**Extracted records:**
● ● ●
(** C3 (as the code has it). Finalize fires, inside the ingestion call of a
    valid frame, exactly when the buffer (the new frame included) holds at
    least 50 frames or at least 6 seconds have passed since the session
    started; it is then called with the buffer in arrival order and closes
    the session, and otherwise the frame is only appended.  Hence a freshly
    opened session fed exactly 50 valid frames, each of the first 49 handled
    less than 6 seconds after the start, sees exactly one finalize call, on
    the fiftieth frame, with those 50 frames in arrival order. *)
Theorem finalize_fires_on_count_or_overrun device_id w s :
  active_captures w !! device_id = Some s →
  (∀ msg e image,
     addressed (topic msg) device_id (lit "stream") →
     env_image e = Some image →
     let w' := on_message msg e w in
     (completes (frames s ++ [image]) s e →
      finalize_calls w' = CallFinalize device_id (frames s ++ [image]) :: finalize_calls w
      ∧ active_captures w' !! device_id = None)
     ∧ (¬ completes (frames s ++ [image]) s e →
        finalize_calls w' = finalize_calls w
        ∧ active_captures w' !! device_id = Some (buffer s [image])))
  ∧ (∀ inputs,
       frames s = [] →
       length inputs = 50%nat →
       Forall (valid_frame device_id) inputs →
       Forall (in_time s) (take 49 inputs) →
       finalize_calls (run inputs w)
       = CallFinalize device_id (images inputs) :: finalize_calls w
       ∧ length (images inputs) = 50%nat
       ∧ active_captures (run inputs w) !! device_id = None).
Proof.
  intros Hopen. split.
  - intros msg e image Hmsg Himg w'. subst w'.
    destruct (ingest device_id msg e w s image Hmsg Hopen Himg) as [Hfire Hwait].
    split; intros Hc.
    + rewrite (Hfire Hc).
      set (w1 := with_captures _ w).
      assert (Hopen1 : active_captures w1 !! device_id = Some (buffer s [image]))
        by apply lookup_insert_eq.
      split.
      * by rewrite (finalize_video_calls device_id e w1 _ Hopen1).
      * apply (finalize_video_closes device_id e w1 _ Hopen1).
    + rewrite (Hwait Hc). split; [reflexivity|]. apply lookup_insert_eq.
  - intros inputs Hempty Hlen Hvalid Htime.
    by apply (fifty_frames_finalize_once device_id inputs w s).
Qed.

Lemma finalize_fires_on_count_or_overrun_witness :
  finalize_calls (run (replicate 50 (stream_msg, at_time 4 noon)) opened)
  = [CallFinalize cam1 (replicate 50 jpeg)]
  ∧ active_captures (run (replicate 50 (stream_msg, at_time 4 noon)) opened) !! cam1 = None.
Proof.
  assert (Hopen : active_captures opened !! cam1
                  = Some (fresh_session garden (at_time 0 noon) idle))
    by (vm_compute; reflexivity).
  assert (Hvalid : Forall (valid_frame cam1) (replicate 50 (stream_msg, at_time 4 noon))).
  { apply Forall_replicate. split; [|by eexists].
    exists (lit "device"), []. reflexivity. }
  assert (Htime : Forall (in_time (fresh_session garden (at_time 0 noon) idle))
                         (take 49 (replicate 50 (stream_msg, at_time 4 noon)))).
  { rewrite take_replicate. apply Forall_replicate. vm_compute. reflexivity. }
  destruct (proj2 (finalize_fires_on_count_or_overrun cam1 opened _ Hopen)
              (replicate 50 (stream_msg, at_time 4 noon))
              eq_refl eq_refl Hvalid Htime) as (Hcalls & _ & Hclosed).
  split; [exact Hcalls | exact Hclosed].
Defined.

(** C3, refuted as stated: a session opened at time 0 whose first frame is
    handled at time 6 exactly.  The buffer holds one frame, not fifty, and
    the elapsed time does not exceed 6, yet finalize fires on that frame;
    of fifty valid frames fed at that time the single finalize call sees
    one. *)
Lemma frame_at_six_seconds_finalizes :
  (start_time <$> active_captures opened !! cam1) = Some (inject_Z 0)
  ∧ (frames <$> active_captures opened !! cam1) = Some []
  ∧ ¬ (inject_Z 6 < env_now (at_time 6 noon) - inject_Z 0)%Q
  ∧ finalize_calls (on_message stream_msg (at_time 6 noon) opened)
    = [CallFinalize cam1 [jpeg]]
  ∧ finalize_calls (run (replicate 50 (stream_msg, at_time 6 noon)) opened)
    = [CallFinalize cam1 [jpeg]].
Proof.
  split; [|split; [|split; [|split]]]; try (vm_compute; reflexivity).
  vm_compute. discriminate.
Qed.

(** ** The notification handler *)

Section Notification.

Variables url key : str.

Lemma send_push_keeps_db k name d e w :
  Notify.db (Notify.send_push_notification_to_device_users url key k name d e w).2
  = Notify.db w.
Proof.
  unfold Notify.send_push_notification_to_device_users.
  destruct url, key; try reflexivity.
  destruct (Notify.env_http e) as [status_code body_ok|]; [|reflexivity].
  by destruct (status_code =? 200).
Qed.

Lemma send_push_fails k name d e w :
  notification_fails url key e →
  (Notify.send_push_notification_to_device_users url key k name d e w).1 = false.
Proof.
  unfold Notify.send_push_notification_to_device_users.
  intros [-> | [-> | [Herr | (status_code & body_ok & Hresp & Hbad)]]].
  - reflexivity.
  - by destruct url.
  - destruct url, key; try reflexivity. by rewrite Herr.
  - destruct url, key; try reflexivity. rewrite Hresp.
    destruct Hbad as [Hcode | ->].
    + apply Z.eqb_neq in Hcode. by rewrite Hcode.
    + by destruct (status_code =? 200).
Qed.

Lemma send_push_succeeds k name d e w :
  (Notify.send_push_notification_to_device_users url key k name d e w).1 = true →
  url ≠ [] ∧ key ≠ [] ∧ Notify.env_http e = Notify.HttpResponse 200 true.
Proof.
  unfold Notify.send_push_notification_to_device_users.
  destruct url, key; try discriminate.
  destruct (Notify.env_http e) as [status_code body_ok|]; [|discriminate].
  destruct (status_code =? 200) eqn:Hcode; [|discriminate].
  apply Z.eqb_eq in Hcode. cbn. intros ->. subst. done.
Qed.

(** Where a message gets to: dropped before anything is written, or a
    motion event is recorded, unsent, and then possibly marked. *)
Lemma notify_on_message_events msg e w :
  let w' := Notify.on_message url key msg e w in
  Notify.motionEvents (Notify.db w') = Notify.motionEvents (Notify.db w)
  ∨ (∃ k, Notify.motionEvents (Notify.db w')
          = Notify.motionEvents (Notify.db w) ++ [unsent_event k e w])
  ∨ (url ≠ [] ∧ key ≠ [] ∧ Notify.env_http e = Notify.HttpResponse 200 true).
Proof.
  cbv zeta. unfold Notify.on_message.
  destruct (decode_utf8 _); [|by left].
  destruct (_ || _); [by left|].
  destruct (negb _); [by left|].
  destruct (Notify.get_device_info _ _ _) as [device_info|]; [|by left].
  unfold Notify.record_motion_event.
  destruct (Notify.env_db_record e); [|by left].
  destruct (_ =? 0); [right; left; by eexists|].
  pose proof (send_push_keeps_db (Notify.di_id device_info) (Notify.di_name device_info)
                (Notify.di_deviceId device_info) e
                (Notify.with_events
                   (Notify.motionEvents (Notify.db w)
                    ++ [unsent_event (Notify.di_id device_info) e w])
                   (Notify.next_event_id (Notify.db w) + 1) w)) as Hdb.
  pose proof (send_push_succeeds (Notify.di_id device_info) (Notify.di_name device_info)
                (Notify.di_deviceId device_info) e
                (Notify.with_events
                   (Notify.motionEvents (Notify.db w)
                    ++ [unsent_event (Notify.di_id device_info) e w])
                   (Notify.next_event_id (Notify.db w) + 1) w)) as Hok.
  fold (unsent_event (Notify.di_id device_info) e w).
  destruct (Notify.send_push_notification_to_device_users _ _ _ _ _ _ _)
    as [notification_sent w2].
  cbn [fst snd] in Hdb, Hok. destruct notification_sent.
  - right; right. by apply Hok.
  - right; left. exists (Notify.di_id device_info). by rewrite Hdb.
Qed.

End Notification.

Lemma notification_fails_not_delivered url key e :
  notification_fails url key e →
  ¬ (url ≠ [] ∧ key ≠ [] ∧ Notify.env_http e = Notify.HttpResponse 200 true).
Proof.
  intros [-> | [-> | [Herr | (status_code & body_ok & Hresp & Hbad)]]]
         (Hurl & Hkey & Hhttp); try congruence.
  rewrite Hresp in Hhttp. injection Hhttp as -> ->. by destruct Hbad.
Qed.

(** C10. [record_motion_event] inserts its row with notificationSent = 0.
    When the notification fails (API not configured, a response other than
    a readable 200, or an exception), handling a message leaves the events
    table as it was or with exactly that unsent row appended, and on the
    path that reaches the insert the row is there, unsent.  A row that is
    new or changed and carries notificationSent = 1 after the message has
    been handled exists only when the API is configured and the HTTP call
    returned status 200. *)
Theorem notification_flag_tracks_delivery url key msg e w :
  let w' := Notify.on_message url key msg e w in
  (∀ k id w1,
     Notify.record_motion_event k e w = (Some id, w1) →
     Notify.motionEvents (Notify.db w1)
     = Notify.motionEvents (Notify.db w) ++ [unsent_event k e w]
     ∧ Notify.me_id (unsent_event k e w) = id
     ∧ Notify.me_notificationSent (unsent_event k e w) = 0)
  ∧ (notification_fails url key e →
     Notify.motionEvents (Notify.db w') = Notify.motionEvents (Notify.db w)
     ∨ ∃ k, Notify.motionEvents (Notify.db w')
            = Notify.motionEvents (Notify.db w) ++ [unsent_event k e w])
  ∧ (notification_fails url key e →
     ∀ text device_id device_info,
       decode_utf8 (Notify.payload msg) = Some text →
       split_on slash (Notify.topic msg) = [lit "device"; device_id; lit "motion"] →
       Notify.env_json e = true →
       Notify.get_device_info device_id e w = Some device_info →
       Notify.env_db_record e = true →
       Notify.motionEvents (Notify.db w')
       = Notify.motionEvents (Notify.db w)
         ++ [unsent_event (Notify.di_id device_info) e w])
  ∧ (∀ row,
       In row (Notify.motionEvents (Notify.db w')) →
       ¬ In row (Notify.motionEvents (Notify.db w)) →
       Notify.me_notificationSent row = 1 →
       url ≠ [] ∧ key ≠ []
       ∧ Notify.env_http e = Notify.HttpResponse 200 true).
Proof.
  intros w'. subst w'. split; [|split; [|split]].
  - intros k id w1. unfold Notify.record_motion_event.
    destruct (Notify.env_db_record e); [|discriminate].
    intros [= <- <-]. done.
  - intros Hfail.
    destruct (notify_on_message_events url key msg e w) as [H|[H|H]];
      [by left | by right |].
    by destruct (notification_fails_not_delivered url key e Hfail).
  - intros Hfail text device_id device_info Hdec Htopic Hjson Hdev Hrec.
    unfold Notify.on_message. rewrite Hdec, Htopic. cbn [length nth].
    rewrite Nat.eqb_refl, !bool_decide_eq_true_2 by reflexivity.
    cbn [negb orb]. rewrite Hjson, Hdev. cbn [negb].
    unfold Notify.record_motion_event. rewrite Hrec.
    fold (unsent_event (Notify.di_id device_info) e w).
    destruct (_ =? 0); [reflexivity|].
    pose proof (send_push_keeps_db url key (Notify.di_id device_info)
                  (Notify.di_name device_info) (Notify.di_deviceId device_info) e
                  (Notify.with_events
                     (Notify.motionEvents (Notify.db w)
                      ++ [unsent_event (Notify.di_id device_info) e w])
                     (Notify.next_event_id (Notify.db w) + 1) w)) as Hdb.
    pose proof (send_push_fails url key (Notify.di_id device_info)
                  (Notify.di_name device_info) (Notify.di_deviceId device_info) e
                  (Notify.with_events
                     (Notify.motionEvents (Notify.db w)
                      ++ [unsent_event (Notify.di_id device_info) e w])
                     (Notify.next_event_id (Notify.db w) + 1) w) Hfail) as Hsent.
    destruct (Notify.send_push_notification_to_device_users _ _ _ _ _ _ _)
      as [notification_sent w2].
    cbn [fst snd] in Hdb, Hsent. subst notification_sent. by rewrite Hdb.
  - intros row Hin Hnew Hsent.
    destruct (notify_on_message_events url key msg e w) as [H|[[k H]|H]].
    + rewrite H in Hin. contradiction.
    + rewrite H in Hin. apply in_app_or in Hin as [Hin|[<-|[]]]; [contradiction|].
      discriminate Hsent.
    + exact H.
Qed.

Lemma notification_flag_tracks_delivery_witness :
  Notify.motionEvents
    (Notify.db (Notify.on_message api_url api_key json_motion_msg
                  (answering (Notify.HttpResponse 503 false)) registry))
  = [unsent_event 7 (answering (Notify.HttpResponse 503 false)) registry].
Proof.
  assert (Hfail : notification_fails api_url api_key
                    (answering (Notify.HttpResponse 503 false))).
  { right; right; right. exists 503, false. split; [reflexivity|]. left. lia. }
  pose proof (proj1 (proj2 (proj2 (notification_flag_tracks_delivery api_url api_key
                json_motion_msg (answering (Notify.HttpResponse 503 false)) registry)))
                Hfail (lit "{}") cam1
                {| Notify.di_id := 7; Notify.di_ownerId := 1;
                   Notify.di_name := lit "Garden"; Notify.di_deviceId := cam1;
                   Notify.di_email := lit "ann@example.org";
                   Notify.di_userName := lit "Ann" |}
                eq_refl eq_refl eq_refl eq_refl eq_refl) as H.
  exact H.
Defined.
● ● ●
**Task item:** If a line in the listing includes the word "Hwait", it counts; report the number of such lines and nothing else.

**Exercise result:** 2